### [PROBLEM DETAILS]
Scan the listing for the word "concat", and copy out each line where it is found.

### [GIVEN RECORDS]
Lemma DrainingTo_returns (intSize : Z) (n : nat) : ∀ s ahead behind,
  DrainingTo s ahead behind → (workLeft intSize s ahead ≤ n)%nat →
  driver (run intSize (replicate (3 + n) Worker) s) = Returned.
Proof.
  induction n as [|n IH]; intros s ahead behind Hs Hn;
    destruct (DrainingTo_step intSize s ahead behind Hs)
      as (s' & Hstep & [(ahead' & behind' & Hs' & Hless) | (Hd & Hstopped & Hw)]);
    simpl; rewrite Hstep; simpl.
  - lia.
  - apply (stopped_worker_returns intSize s' 0); auto.
  - apply (IH s' ahead' behind'); [done | lia].
  - apply (stopped_worker_returns intSize s' (S n)); auto.
Qed.

(** X19: [AwaitFinish] never deadlocks: for every script, also one that
    holds Stop commands, and after every schedule, the driver can finish its
    posts and the worker can run on until [AwaitFinish] returns. *)
Theorem await_finish_never_deadlocks
    (intSize : Z) (script : list Command) (schedule : list Thread) :
  ∃ more,
    driver (run intSize (schedule ++ more) (boot script)) = Returned.
Proof.
  assert (Hinv : ∀ sched, let s := run intSize sched (boot script) in
            Safe s ∧ Halting s ∧ Signalled s ∧ Awaited s).
  { intros sched s. split; [apply Safe_run, Safe_boot|].
    repeat split.
    - apply (run_invariant intSize Halting);
        [apply Halting_step | apply Safe_boot | by split].
    - by apply (run_invariant intSize Signalled);
        [apply Signalled_step | apply Safe_boot | split].
    - by apply (run_invariant intSize Signalled);
        [apply Signalled_step | apply Safe_boot | split].
    - by apply (run_invariant intSize Signalled);
        [apply Signalled_step | apply Safe_boot | split].
    - by apply (run_invariant intSize Awaited);
        [apply Awaited_step | apply Safe_boot | ]. }
  assert (Hreceive : ∀ sched,
            driver (run intSize sched (boot script)) = AtReceive →
            ∃ more, driver (run intSize (sched ++ more) (boot script)) = Returned).
  { intros sched Hd.
    destruct (Hinv sched) as (Hsafe & Hhalt & [_ Hdone] & Hawait).
    set (s := run intSize sched (boot script)) in *.
    unfold Halting in Hhalt. unfold Awaited in Hawait.
    destruct (isStopped (loop s)) eqn:Hstopped.
    - destruct Hhalt as [_ Hw]. exists (replicate 2 Worker).
      rewrite run_app. apply (stopped_worker_returns intSize s 0); [done..|].
      destruct Hw as [?|[?|Hw]]; auto.
      apply Hdone in Hw. congruence.
    - destruct Hhalt as [_ Hrun].
      destruct (Hawait Hd) as [?|Hin]; [done|].
      apply first_stop in Hin as (ahead & behind & Hpending & Hahead).
      eexists. rewrite run_app.
      by eapply (DrainingTo_returns intSize _ s ahead behind). }
  destruct (driver (run intSize schedule (boot script))) as [rest| |] eqn:Hd.
  - destruct (Hreceive (schedule ++ replicate (S (length rest)) Driver))
      as [more Hmore].
    + rewrite run_app. by apply driver_posts_all.
    + exists (replicate (S (length rest)) Driver ++ more).
      by rewrite app_assoc.
  - by apply Hreceive.
  - exists []. by rewrite app_nil_r.
Qed.
Lemma search_loop_throttled q limit clks shift len (passed ahead : Dict) results m :
  wf m → throttled clks m → conversations m = passed ++ ahead →
  (length ahead ≤ len)%nat → Z.of_nat (length results) < limit →
  ∃ out, search_loop q limit clks shift (length (conversations m)) len ahead results m
           = (Some out, m) ∧
         found <$> out =
           (found <$> results) ++
             take (Z.to_nat limit - length results) (matching_conversations q ahead).
Proof.
  intros Hwf Hthrottle. revert passed ahead results.
  induction len as [|len IH]; intros passed ahead results Hd Hlen Hres.
  - destruct ahead; [|simpl in Hlen; lia]. rewrite search_loop_end by done.
    exists results. split; [done|]. unfold matching_conversations. simpl.
    by rewrite take_nil, app_nil_r.
  - destruct ahead as [|e ahead].
    { rewrite search_loop_end by done. exists results. split; [done|].
      unfold matching_conversations. simpl. by rewrite take_nil, app_nil_r. }
    assert (e ∈ conversations m) as He
      by (rewrite Hd; apply elem_of_app; right; left).
    assert (conversations m = (passed ++ [e]) ++ ahead) as Hd'
      by (by rewrite <- app_assoc).
    simpl in Hlen. rewrite search_loop_entry by done.
    rewrite matching_conversations_cons.
    destruct (first_match q (messages e.2)) as [txt|] eqn:Hmatch.
    + destruct (stats_throttled (clks (length results)) e m Hwf He (Hthrottle _))
        as (Hstate & Hsid & _).
      destruct (get_conversation_stats _ _ m) as [stats m1]. simpl in Hstate, Hsid.
      subst m1.
      destruct (Z.geb_spec (Z.of_nat (length (results ++
                  [{| sr_stats := stats; matching_message := txt |}]))) limit) as [Hge|Hlt];
        rewrite length_app in *; simpl in *.
      * eexists. split; [done|]. rewrite fmap_app. simpl. f_equal.
        replace (Z.to_nat limit - length results)%nat with 1%nat by lia.
        unfold found. simpl. by rewrite Hsid, take_0.
      * rewrite Nat.ltb_irrefl, (still_ahead_suffix (passed ++ [e]) ahead m Hwf Hd').
        destruct (IH (passed ++ [e]) ahead
                     (results ++ [{| sr_stats := stats; matching_message := txt |}]) Hd')
          as (out & -> & Hout); [lia|rewrite length_app; simpl; lia|].
        exists out. split; [done|]. rewrite Hout, fmap_app, length_app, <- app_assoc.
        simpl. f_equal.
        replace (Z.to_nat limit - length results)%nat
          with (S (Z.to_nat limit - (length results + 1)))%nat by lia.
        unfold found at 1. simpl. by rewrite Hsid.
    + destruct (Z.geb_spec (Z.of_nat (length results)) limit) as [?|_]; [lia|].
      rewrite Nat.ltb_irrefl, (still_ahead_suffix (passed ++ [e]) ahead m Hwf Hd').
      apply (IH (passed ++ [e])); [done|lia|done].
Qed.
(** Two tasks created at the same time are listed in store order, after
    the urgent one. *)
Example sample_ties_listing :
  option_map (map t_id)
    (match fst (read_all_tasks None None false 100 (sample_world sample_ties)) with
     | Ok ts => Some ts
     | Raise _ => None
     end)
  = Some ["u"; "x"; "y"].
Proof. vm_compute. reflexivity. Qed.

(** ** The derivation rules as a whole *)

(** X21: [apply_business_rules] never raises, leaves the store and the
    identifier generator alone, and never changes the title, description,
    priority, estimate, identifier, status or creation time of the record
    it is given; it reads the clock between one and three times. *)
Theorem business_rules_keep_identity_and_status (d : TaskData) (w : World) :
  exists r w' n,
    apply_business_rules d w = (Ok r, w')
    /\ tasks_db w' = tasks_db w /\ uuids w' = uuids w
    /\ (1 <= n <= 3)%nat /\ (forall j, clock w' j = clock w (n + j)%nat)
    /\ title r = title d /\ description r = description d
    /\ priority r = priority d /\ estimated_hours r = estimated_hours d
    /\ id r = id d /\ status r = status d /\ created_at r = created_at d.
Proof.
  rewrite apply_business_rules_run.
  exists (rules_result d (clock w)), 
    (advance (flag_reading d + reads (derived_fields d (clock w)) + 1) w),
    (flag_reading d + reads (derived_fields d (clock w)) + 1)%nat.
  split; [reflexivity|]. split; [reflexivity|]. split; [reflexivity|].
  split.
  - unfold flag_reading.
    destruct (reads_cases (derived_fields d (clock w))) as [E | E]; rewrite E;
      destruct (lacks_urgent_due_date d); cbn; lia.
  - split; [intros j; reflexivity|]. apply rules_result_frame.
Qed.
(** X27. A plain line is its own title. When a line starts with a word,
    separates its words by single spaces, and contains none of the key
    words, no duration and no deadline expression that the parser cuts, the
    local parser makes a task of it whose title is the line, character for
    character. *)
Theorem a_plain_line_is_its_own_title (line : JsString) (w : World) :
  tidy line = true ->
  ~ mentions stripped_words line ->
  ~ occurs true explicit_duration line ->
  ~ occurs true deadline_pattern line ->
  clean_title line = line
  /\ exists t w', parseTaskLine line w = (Ok (Some t), w') /\ title t = line.
Proof.
  intros T K D L.
  assert (C : clean_title line = line).
  { unfold clean_title.
    assert (E1 : exec true stripped_keywords line = None).
    { destruct (exec true stripped_keywords line) as [m|] eqn:E; [|reflexivity].
      exfalso. apply K. apply exec_some_occurs in E.
      destruct E as (pre & mid & post & c & E & M).
      unfold stripped_keywords in M. apply AltOf_matches in M.
      destruct M as (r & I & Mr).
      destruct I as [<-|[<-|[<-|[<-|[<-|[<-|[<-|[<-|[]]]]]]]]];
        try (apply Lit_matches in Mr; destruct Mr as [S _];
             eexists _, pre, mid, post; split; [|split; [exact E|exact S]];
             unfold stripped_words; cbn [In]; tauto).
      apply Seq_matches in Mr. destruct Mr as (s1 & s2 & c1 & c2 & -> & -> & M1 & M2).
      apply Char_matches in M1. destruct M1 as (x & -> & Cx & _).
      unfold Plus in M2. apply Seq_matches in M2.
      destruct M2 as (s3 & s4 & c3 & c4 & -> & _ & M3 & _).
      apply Char_matches in M3. destruct M3 as (y & -> & Cy & _).
      exists "!!", pre, [x; y], (s4 ++ post). split.
      - unfold stripped_words. cbn [In]. tauto.
      - split.
        + rewrite E. cbn [app]. reflexivity.
        + repeat constructor; assumption. }
    assert (E2 : exec true explicit_duration line = None).
    { destruct (exec true explicit_duration line) as [m|] eqn:E; [|reflexivity].
      exfalso. apply D. now apply exec_some_occurs in E. }
    assert (E3 : exec true stripped_deadline line = None).
    { destruct (exec true stripped_deadline line) as [m|] eqn:E; [|reflexivity].
      exfalso. apply L. apply exec_some_occurs in E.
      destruct E as (pre & mid & post & c & E & M).
      exists pre, mid, post. unfold stripped_deadline in M.
      apply Group_matches in M. destruct M as (c' & -> & Ma).
      apply AltOf_matches in Ma. destruct Ma as (r & I & Mr).
      unfold deadline_pattern.
      destruct I as [<-|[<-|[<-|[<-|[]]]]].
      - eexists. split; [exact E|]. constructor. apply AltOf_matches.
        eexists. split; [|exact Mr]. cbn [In]. tauto.
      - eexists. split; [exact E|]. constructor. apply AltOf_matches.
        eexists. split; [|exact Mr]. cbn [In]. tauto.
      - apply Seq_matches in Mr.
        destruct Mr as (s1 & s2 & c1 & c2 & -> & -> & M1 & M2).
        eexists. split; [exact E|]. constructor. apply AltOf_matches.
        exists (Seq (Lit (u16 "by ")) (Group 2 (Plus (Class is_word)))).
        split; [cbn [In]; tauto|].
        constructor; [exact M1|constructor; exact M2].
      - apply Seq_matches in Mr.
        destruct Mr as (s1 & s2 & c1 & c2 & -> & -> & M1 & M2).
        eexists. split; [exact E|]. constructor. apply AltOf_matches.
        exists (Seq (Lit (u16 "due ")) (Group 3 (Plus (Class is_word)))).
        split; [cbn [In]; tauto|].
        constructor; [exact M1|constructor; exact M2]. }
    rewrite (replace_all_none _ _ _ _ E1), (replace_all_none _ _ _ _ E2),
      (replace_all_none _ _ _ _ E3).
    assert (S : spaced line = true).
    { unfold tidy in T. destruct line; [discriminate|].
      apply andb_true_iff in T. tauto. }
    unfold replace_all. rewrite (collapse_spaced _ _ S). now apply trim_tidy. }
  split; [exact C|].
  destruct (parseTaskLine_spec line w) as (r & w' & P & _ & R).
  destruct r as [t|].
  - exists t, w'. split; [exact P|].
    destruct R as [(p & pc & pr & d & dc & dr & _ & _ & Ti & _) _]. congruence.
  - rewrite C in R. rewrite R in T. discriminate.
Qed.
(** [st.updates], a map from device ID to the time its update started. *)
Definition Updates := list (string * Z).

Fixpoint updates_get (id : string) (u : Updates) : option Z :=
  match u with
  | [] => None
  | (k, v) :: rest => if String.eqb k id then Some v else updates_get id rest
  end.

(** [delete(st.updates, id)]. *)
Definition updates_delete (id : string) (u : Updates) : Updates :=
  filter (fun kv => negb (String.eqb (fst kv) id)) u.

(** [st.updates[id] = now]. *)
Definition updates_set (id : string) (now : Z) (u : Updates) : Updates :=
  (id, now) :: updates_delete id u.

Definition setSwUpdateState (id : string) (state : SwUpdateState.t)
  : M error :=
  let p := SwUpdateState_Points state in
  call (fun e => SendNodePoints_err e id p)
       (fun _ => EvPublish ("node." ++ id ++ ".points")%string
                           (EncodePoints p)).

(** [StartUpdate] up to the [go] statement, under [st.lock]: the error it
    returns and the map it leaves.  The file transfer that the goroutine
    performs is outside. *)
Definition StartUpdate (id url : string) (updates : Updates)
  : M (error * Updates) :=
  match updates_get id updates with
  | Some _ =>
      ret (Some ("Update already in process for dev: " ++ id)%string, updates)
  | None =>
      now <- clock_Now ;;
      let updates := updates_set id now updates in
      err <- setSwUpdateState id (SwUpdateState.mk true "" 0) ;;
      if isErr err then ret (err, updates_delete id updates)
      else ret (None, updates)
  end.

(** The end of the goroutine of [StartUpdate], once the transfer has
    returned [sendErr]: the entry is deleted under [st.lock] and the final
    state is written; an error of that write is logged. *)
Definition finishUpdate (id : string) (sendErr : error) (updates : Updates)
  : M Updates :=
  let state :=
    if isErr sendErr
    then SwUpdateState.mk false "Error updating software" 0
    else SwUpdateState.mk false "" 100 in
  let updates := updates_delete id updates in
  setSwUpdateState id state ;;;
  ret updates.

End Schedule.

(** ** Reference clock, update helpers and a database with faults *)

(** The reference world counts events; its clock shows that count. *)
#[export] Instance RefClock : Clock RefExternals := {|
  time_Now := fun e => Z.of_nat (e : RefExt.Env)
|}.

(** Modelled from the spec: the points of a software-update state and
    their encoding in the line format of the reference helpers; a send to
    an empty node ID is refused by the connection. *)
Module RefUpdate.

Definition encodePoint (p : Point.t) : string :=
  String.concat ","
    [Point.Type_ p; Point.Key p; Point.Text p;
     if PrimFloat.eqb (Point.Value p) 0%float then "0" else "1"].

Definition EncodePoints (ps : Points) : bytes :=
  String.concat ";" (map encodePoint ps).

Definition SwUpdateState_Points (s : SwUpdateState.t) : Points :=
  [Point.mk 0 "swUpdateRunning" ""
     (if SwUpdateState.Running s then 1%float else 0%float) "" 0;
   Point.mk 0 "swUpdateError" "" 0%float (SwUpdateState.Error s) 0;
   Point.mk 0 "swUpdatePercDone" "" 0%float
     (NilEmpty.string_of_uint
        (Nat.to_uint (Z.to_nat (SwUpdateState.PercentDone s)))) 0].

Definition SendNodePoints_err (_ : RefExt.Env) (id : string) (_ : Points)
  : error :=
  if String.eqb id "" then Some "nats: invalid subject" else None.

End RefUpdate.

#[export] Instance RefUpdateApi : UpdateApi RefExternals := {|
  SwUpdateState_Points := RefUpdate.SwUpdateState_Points;
  EncodePoints := RefUpdate.EncodePoints;
  SendNodePoints_err := RefUpdate.SendNodePoints_err
|}.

### [OUTPUT OF THE EXERCISE]
  String.concat ","
  String.concat ";" (map encodePoint ps).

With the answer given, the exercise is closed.